Übersichtskarte

Getreidespeicher von Delmo (R1 - 018)

Getreidespeicher von Delmo (R1 - 018)

Historische Lagerstätte zeigt Machtverhältnisse und Abgabesysteme, bietet Einblick in landwirtschaftliche Geschichte und soziale Strukturen.
Nicht alles, was hier produziert wurde … blieb auch hier. Das Land zu bewirtschaften bedeutete nicht, darüber zu entscheiden oder dessen Eigentümer zu sein. Über Jahrhunderte hinweg befanden sich diese Ländereien in den Händen einiger weniger, sehr weniger.

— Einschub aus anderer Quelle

(* ===== verification/ClientFacts.v ===== *)
(** * What the edge client's statements do (src/client.rs)

    The cells a database holds, what applying a response does to them, and
    what acknowledging and capturing do. *)
From S2P Require Import Prelude RustStd Error Schema Crdt Lww Payload Replica State Sqlite Client.

(** ** Typed values

    Rust's [i64] bounds the integers of a [CrdtValue]; the model's do not,
    so the statements that print them say so. *)
Definition value_typed (v : CrdtValue) : Prop :=
  match v with VInteger i => (i64_min ≤ i ≤ i64_max)%Z | _ => True end.
Definition payload_typed (p : SyncPayload) : Prop :=
  ∀ k c, (k, c) ∈ payload_writes p → value_typed (value c).

Section client.
Context `{!StrDebug, !SqlText_externals}.
Variable t : TableDef.

(** Rust prints a finite [f64] so that parsing gives it back. *)
Definition f64_text_exact : Prop :=
  ∀ r, f64_is_finite r = true → f64_from_str (f64_to_string r) = Some r.

(** ** The cells of a database *)
Definition client_cells (db : ClientDb) : cell_map :=
  map_imap (λ k cell, match decode_cell t k.2 cell with Ok c => Some c | Err _ => None end)
    (crdt_rows db).

Lemma client_cells_lookup db k c :
  client_cells db !! k = Some c ↔
  ∃ cell, crdt_rows db !! k = Some cell ∧ decode_cell t k.2 cell = Ok c.
Proof.
  unfold client_cells. rewrite map_lookup_imap. split.
  - intros (cell & Hc & Hd)%bind_Some. exists cell. split; [done|].
    by destruct (decode_cell t k.2 cell); simplify_eq.
  - intros (cell & -> & Hd). simpl. by rewrite Hd.
Qed.

Lemma client_cells_ext db db' :
  crdt_rows db = crdt_rows db' → client_cells db = client_cells db'.
Proof. unfold client_cells. by intros ->. Qed.

(** ** Text round trips *)
Lemma clock_i64_roundtrip c z : clock_to_i64 c = Ok z → clock_from_i64 z = Ok c ∧ z = Z.of_N c.
Proof.
  unfold clock_to_i64, clock_from_i64, i64_try_from_u64, u64_try_from_i64.
  destruct (N.leb_spec c I64_MAX); [|done]. simpl. intros [= <-].
  destruct (Z.leb_spec 0 (Z.of_N c)); [|lia]. by rewrite N2Z.id.
Qed.

Lemma decode_encode name v raw :
  f64_text_exact → column_accepts t name v → value_typed v →
  encode_sqlite_value v = Ok raw → decode_sqlite_value t name raw = Ok v.
Proof.
  intros Hfloat (ty & Hty & Hv) Htyped Henc. unfold decode_sqlite_value. rewrite Hty.
  destruct ty, v; simpl in *; try done; injection Henc as <-.
  - done.
  - by rewrite i64_from_pretty.
  - by rewrite Hfloat.
  - by destruct b.
Qed.

Lemma decode_cell_clock name cell c :
  decode_cell t name cell = Ok c → cr_lamport cell = Z.of_N (lamport_clock (metadata c)).
Proof.
  unfold decode_cell. intros (v & _ & (clock & Hclock & [= <-])%bind_ok)%bind_ok.
  unfold clock_from_i64, u64_try_from_i64 in Hclock.
  destruct (Z.leb_spec 0 (cr_lamport cell)); [|done]. injection Hclock as <-. simpl. lia.
Qed.
Lemma decode_cell_device name cell c :
  decode_cell t name cell = Ok c → cr_device cell = device_id (metadata c).
Proof. unfold decode_cell. by intros (v & _ & (clock & _ & [= <-])%bind_ok)%bind_ok. Qed.

Lemma parse_typed s i : i64_from_str s = Some i → (i64_min ≤ i ≤ i64_max)%Z.
Proof.
  assert (∀ z, in_i64 z = Some i → (i64_min ≤ i ≤ i64_max)%Z) as Hin.
  { intros z. unfold in_i64. destruct (_ && _) eqn:Hb; [|done]. intros [= <-].
    apply andb_true_iff in Hb as [?%Z.leb_le ?%Z.leb_le]. done. }
  unfold i64_from_str. destruct s as [|c s]; [done|].
  destruct (Ascii.eqb c "-"); [by intros (z & _ & Hz)%bind_Some; apply (Hin (- z)%Z)|].
  destruct (Ascii.eqb c "+"); by intros (z & _ & Hz)%bind_Some; apply (Hin z).
Qed.
Lemma decode_typed name raw v : decode_sqlite_value t name raw = Ok v → value_typed v.
Proof.
  unfold decode_sqlite_value. destruct (column_type t name) as [[]|]; [..|done].
  - by intros [= <-].
  - destruct (i64_from_str raw) eqn:Hi; [|done]. intros [= <-]. simpl. by eapply parse_typed.
  - by destruct (f64_from_str raw); [intros [= <-]|].
  - destruct (raw =? "0")%string; [by intros [= <-]|]. by destruct (raw =? "1")%string; [intros [= <-]|].
Qed.

(** ** Statements while a response is applied *)
Definition applying (db : ClientDb) : Prop :=
  ∃ st, client_state db = Some st ∧ cs_applying_remote st = true.

Lemma fire_trigger_applying columns id row db :
  applying db → fire_trigger columns id row db = (Ok tt, db).
Proof.
  intros (st & Hst & Happ). unfold fire_trigger, st_bind, st_get. rewrite Hst. by rewrite Happ.
Qed.

Lemma applying_set_app_rows rows db : applying db → applying (set_app_rows rows db).
Proof. done. Qed.

(** The row [INSERT OR NOTHING] leaves. *)
Definition with_row (id : string) (rows : gmap string (gmap string SqlValue))
  : gmap string (gmap string SqlValue) :=
  match rows !! id with Some _ => rows | None => <[id := default_row t]> rows end.

Lemma with_row_is_Some id rows : is_Some (with_row id rows !! id).
Proof.
  unfold with_row. destruct (rows !! id) eqn:Hrow; [by rewrite Hrow|].
  rewrite lookup_insert_eq. by eexists.
Qed.
Lemma with_row_dom id rows i : is_Some (rows !! i) → is_Some (with_row id rows !! i).
Proof.
  unfold with_row. destruct (rows !! id); [done|]. intros Hi. apply lookup_insert_is_Some'. by right.
Qed.

Lemma insert_row_applying id db db' u :
  applying db → insert_row_if_absent t id db = (Ok u, db') →
  db' = set_app_rows (with_row id (app_rows db)) db.
Proof.
  intros Happ. unfold insert_row_if_absent, exec_insert, with_row, st_bind at 1, st_get at 1.
  destruct (app_rows db !! id) as [row|] eqn:Hrow.
  - intros [= _ <-]. by destruct db.
  - unfold st_bind at 1, st_get at 1. rewrite Hrow. unfold st_bind, st_modify.
    rewrite fire_trigger_applying by done. rewrite (left_id_L ∅ (∪)). by intros [= _ <-].
Qed.

(** The rows an [UPDATE] leaves. *)
Definition update_rows (id column : string) (v : SqlValue)
    (guard : gmap string SqlValue → bool) (rows : gmap string (gmap string SqlValue))
  : gmap string (gmap string SqlValue) :=
  alter (λ row, if guard row then <[column := v]> row else row) id rows.

Lemma update_rows_dom id column v guard rows i :
  is_Some (update_rows id column v guard rows !! i) ↔ is_Some (rows !! i).
Proof. unfold update_rows. by rewrite lookup_alter_is_Some. Qed.

Lemma update_rows_some id column v guard rows row :
  rows !! id = Some row → guard row = true →
  <[id := <[column := v]> row]> rows = update_rows id column v guard rows.
Proof.
  intros Hrow Hg. apply map_eq. intros i. unfold update_rows.
  destruct (decide (id = i)) as [<-|Hne].
  - by rewrite lookup_insert_eq, lookup_alter_eq, Hrow; simpl; rewrite Hg.
  - by rewrite lookup_insert_ne, lookup_alter_ne.
Qed.
Lemma update_rows_none id column v guard rows :
  (∀ row, rows !! id = Some row → guard row = false) →
  update_rows id column v guard rows = rows.
Proof.
  intros Hg. apply map_eq. intros i. unfold update_rows.
  destruct (decide (id = i)) as [<-|Hne]; [|by rewrite lookup_alter_ne].
  rewrite lookup_alter_eq. destruct (rows !! id) as [row|]; [|done]. simpl. by rewrite Hg.
Qed.

Lemma exec_update_applying id column v guard db db' n :
  applying db → exec_update t id column v guard db = (Ok n, db') →
  db' = set_app_rows (update_rows id column v guard (app_rows db)) db.
Proof.
  intros Happ. unfold exec_update, st_bind at 1, st_get at 1.
  destruct (app_rows db !! id) as [row|] eqn:Hrow.
  2:{ intros [= _ <-]. rewrite update_rows_none by by intros ?; rewrite Hrow. by destruct db. }
  destruct (guard row) eqn:Hg; cbn [negb].
  2:{ intros [= _ <-]. rewrite update_rows_none; [by destruct db|]. intros ?. rewrite Hrow. by intros [= <-]. }
  unfold st_bind, st_modify, st_ret. intros Hrun.
  rewrite <-(update_rows_some _ _ _ _ _ row) by done.
  destruct (row !! column); [|by injection Hrun].
  destruct (column_type t column); [|by injection Hrun].
  destruct (sql_is _ _); [by injection Hrun|].
  rewrite fire_trigger_applying in Hrun by done. by injection Hrun.
Qed.

(** What one cell of a response does. *)
Inductive cell_step (key : string * string) (c : CrdtColumn) (db : ClientDb) : ClientDb → Prop :=
| step_skip c0 :
    client_cells db !! key = Some c0 → lww_le c c0 → cell_step key c db db
| step_write raw v :
    encode_sqlite_value (value c) = Ok raw → crdt_to_sqlite (value c) = Ok v →
    clock_to_i64 (lamport_clock (metadata c)) = Ok (Z.of_N (lamport_clock (metadata c))) →
    (crdt_rows db !! key = None ∨
     ∃ c0, client_cells db !! key = Some c0 ∧ version_lt (metadata c0) (metadata c)) →
    cell_step key c db
      (upsert_cell key raw (Z.of_N (lamport_clock (metadata c))) (device_id (metadata c))
        (set_app_rows (update_rows key.1 key.2 v any_row (app_rows db)) db)).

Diejenigen, die sie bewirtschafteten – Bauern, Tagelöhner oder Boten – waren für ihren Lebensunterhalt auf sie angewiesen, hatten aber keinen Einfluss auf ihr Schicksal. Ein Teil der Ernte musste dem Grundherrn abgegeben werden. Ein anderer Teil ging an die Kirche. Das war der Zehnte: eine Abgabe, die dazu verpflichtete, einen Teil der Ernte (ein Zehntel) abzugeben. Dieser Getreidespeicher bewahrte nicht nur Getreide auf. Er zeugt auch von den Machtverhältnissen. Hier landete das Ergebnis der Arbeit … aber nicht bei denen, die sie geleistet hatten. Die Landschaft, die du siehst – Felder, Wege, Gebäude – ist ebenfalls das Ergebnis dieses Systems. Und von dem, was du erwirtschaftest … welcher Teil bleibt dir?